6. DA FIDELIDADE PARTIDÁRIA

Como já ressaltado, a filiação partidária é uma das condições de elegibilidade, tal qual disposto no artigo 14, § 3º, inc. V da CF/88, além de previsão semelhante na Lei n.º 9.504/97 – Lei das Eleições, que exige, em seu artigo 11, III, a prova da filiação partidária para fins de inscrição de candidato, quando do registro de suas candidaturas.

A filiação induz adesão à ideologia partidária, onde determinando indivíduo, sabedor das normas estatutárias e do posicionamento de determinada agremiação no cenário político, requer seu ingresso nos quadros do partido, significando não apenas que um dos requisitos de elegibilidade foi suprido, mas, sobretudo, que aceita como sua àquela ideologia e se compromete a difundir e dar aplicação aos ideais partidários.

A fidelidade partidária é o compromisso assumido perante a agremiação de seguir o que determinada suas normas estatutárias, dar cumprimento ao conteúdo programático amplamente difundido pela propaganda partidária, e de que o público é sabedor e influenciado na hora de votar, sendo o pluripartidarismo o responsável pela grande diversidade doutrinária e política representada pelos partidos.
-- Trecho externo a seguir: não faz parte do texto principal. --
(** * Analogue-year forecast model (Yanase/modelo1.py)

    A shallow embedding of [calc_corr_last12] and of the class
    [SimpleCorrelation12] (methods [__init__], [fit], [predict]).

    Tables are pandas DataFrames carrying a PeriodIndex.  A period is
    kept as its ordinal at the index frequency; for the monthly
    frequency this is the number of months since 1970-01, so that
    adding an integer to a period is integer addition and the calendar
    month is the residue modulo 12.  Cells are float64 values; the
    numeric back end (NaN test, comparison, and the windowed Pearson
    kernel behind [DataFrame.rolling(12).corr]) is pandas' and is kept
    abstract in the class [Backend].

    Scope: the index is a PeriodIndex of some frequency, column labels
    are integers, and every column is numeric. *)

From Stdlib Require Import String DecimalString QArith.
From Stdlib Require Import ZArith List Lia Bool Permutation Sorted.
Import ListNotations.
Local Open Scope Z_scope.

Set Implicit Arguments.

(** ** Exceptions and fallible results *)

Inductive exn : Type :=
| Exception (msg : string)
| AttributeError
| IndexError
| KeyError
| TypeError
| ValueError.

(** The two exceptions the module raises itself are bare [Exception]s
    told apart by their message. *)
Definition FormatError : exn :=
  Exception "Favor informar dataframe periodizado mensalmente.".
Definition NotFittedError : exn :=
  Exception "Realizar o fit do modelo antes".

Inductive result (A : Type) : Type :=
| Ok (a : A)
| Raise (e : exn).
Arguments Ok {A} a.
Arguments Raise {A} e.

Definition bind {A B} (r : result A) (k : A -> result B) : result B :=
  match r with
  | Ok a => k a
  | Raise e => Raise e
  end.

Notation "x <- r ;; k" := (bind r (fun x => k))
  (at level 61, r at next level, right associativity).

(** A Python [for] loop whose body may raise: the first exception
    leaves the loop. *)
Fixpoint for_each {A S} (body : S -> A -> result S) (l : list A) (s : S)
  : result S :=
  match l with
  | [] => Ok s
  | a :: l' => s' <- body s a ;; for_each body l' s'
  end.

(** [range(a, b)] *)
Definition range (a b : Z) : list Z :=
  map (fun i => a + Z.of_nat i) (seq 0 (Z.to_nat (b - a))).

(** [l[i]] with Python's negative indices. *)
Definition py_index {A} (l : list A) (i : Z) : result A :=
  let n := Z.of_nat (length l) in
  let j := if i <? 0 then i + n else i in
  if (0 <=? j) && (j <? n) then
    match nth_error l (Z.to_nat j) with
    | Some a => Ok a
    | None => Raise IndexError
    end
  else Raise IndexError.
(** A successful payment takes the cash from the payer's document alone and
    never leaves it negative; it adds no transaction record, and leaves the
    documents, cards and loans of every other user as they were. *)
Theorem payment_touches_only_the_payer :
  forall currentUser accountId accountType paymentType customAmount s r s',
    makeAccountPayment currentUser accountId accountType paymentType customAmount s = (r, s') ->
    success r = true ->
    exists cu before after,
      currentUser = Some cu /\
      getUser (uid cu) s = Some before /\
      getUser (uid cu) s' = Some after /\
      after = setBalance (balance after) before /\
      0 <= balance after /\
      transactions s' = transactions s /\
      (forall u, u <> uid cu ->
         getUser u s' = getUser u s /\
         (forall k, getCard u k s' = getCard u k s) /\
         (forall k, getLoan u k s' = getLoan u k s)).
Proof.
  intros currentUser accountId accountType paymentType customAmount s r s' H Hok.
  destruct (PaymentFacts.makeAccountPayment_success _ _ _ _ _ _ _ _ H Hok)
    as (cu & msg & ws & Hcu & Hbody & Hcommit).
  pose proof (paymentTxn_writes_onlyOf _ _ _ _ _ _ _ _ Hbody) as Hall.
  destruct (commit_frame _ _ _ Hcommit) as [Ht _].
  pose proof (commit_other_users _ _ _ _ Hall Hcommit) as Hothers.
  assert (Hfirst : exists b rest before,
             ws = UpdateUserBalance (uid cu) b :: rest /\
             getUser (uid cu) s = Some before /\ 0 <= b /\
             Forall (fun w => match w with UpdateUserBalance _ _ => False | _ => True end) rest).
  { unfold paymentTxn in Hbody.
    destruct (getUser (uid cu) s) as [userData|]; [|discriminate].
    destruct accountType.
    - destruct (findCard accountId cu); [|discriminate].
      destruct (_ <=? 0); [discriminate|].
      destruct (balance userData <? _) eqn:F; [discriminate|].
      apply Z.ltb_ge in F. injection Hbody as _ <-.
      eexists. eexists. exists userData. split; [reflexivity|]. split; [reflexivity|].
      split; [lia|]. repeat constructor.
    - destruct (findLoan accountId cu); [|discriminate].
      cbv zeta in Hbody.
      destruct (_ <=? 0); [discriminate|].
      destruct (balance userData <? _) eqn:F; [discriminate|].
      apply Z.ltb_ge in F.
      destruct (_ <=? 0); injection Hbody as _ <-;
        eexists; eexists; exists userData; (split; [reflexivity|]);
        (split; [reflexivity|]); (split; [lia|]); repeat constructor. }
  destruct Hfirst as (b & rest & before & -> & Hbefore & Hb & Hrest).
  simpl in Hcommit.
  destruct (updateDoc String.eqb (uid cu) (setBalance b) (users s)) as [us1|] eqn:U;
    simpl in Hcommit; [|discriminate].
  destruct (updateDoc_same _ _ _ _ _ U) as [d [G1 G2]].
  unfold getUser in Hbefore. rewrite G1 in Hbefore. injection Hbefore as ->.
  assert (Hkeep : forall rest0 s0 s1,
             Forall (fun w => match w with UpdateUserBalance _ _ => False | _ => True end) rest0 ->
             commit rest0 s0 = Some s1 -> users s1 = users s0).
  { induction rest0 as [|w rest0 IH]; intros s0 s1 Hf Hc; simpl in Hc.
    - injection Hc as <-. reflexivity.
    - inversion Hf as [|? ? Hw Hf']; subst.
      destruct (applyWrite w s0) as [s2|] eqn:E; [|discriminate].
      rewrite (IH _ _ Hf' Hc).
      destruct w; try contradiction; simpl in E;
        match type of E with
        | option_map _ ?x = _ => destruct x; simpl in E; [|discriminate]
        end; injection E as <-; reflexivity. }
  pose proof (Hkeep _ _ _ Hrest Hcommit) as Hus. simpl in Hus.
  exists cu, before, (setBalance b before).
  split; [exact Hcu|]. split; [exact G1|].
  split; [unfold getUser; rewrite Hus; exact G2|].
  split; [reflexivity|]. split; [exact Hb|]. split; [exact Ht|]. exact Hothers.
Qed.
A infidelidade partidária pode se manifestar de duas formas básicas: pode ocorrer infidelidade partidária quando um deputado, senador ou vereador vota de forma contrária ao decidido em reuniões de sua bancada partidária, alterando seu voto por conta própria e em detrimento ao quanto decidido pelos demais integrantes do partido, podendo sofrer sanções de natureza política desde que previstas em normas intrapartidárias, matéria interna corporis e a salvo de apreciações externas em respeito ao princípio da autonomia partidária. Essa situação não importa em perda do mandato parlamentar, vez que o infrator não migra para uma outra agremiação, tão somente desrespeitando a direção assumida pelo partido sobre a matéria a ser votada.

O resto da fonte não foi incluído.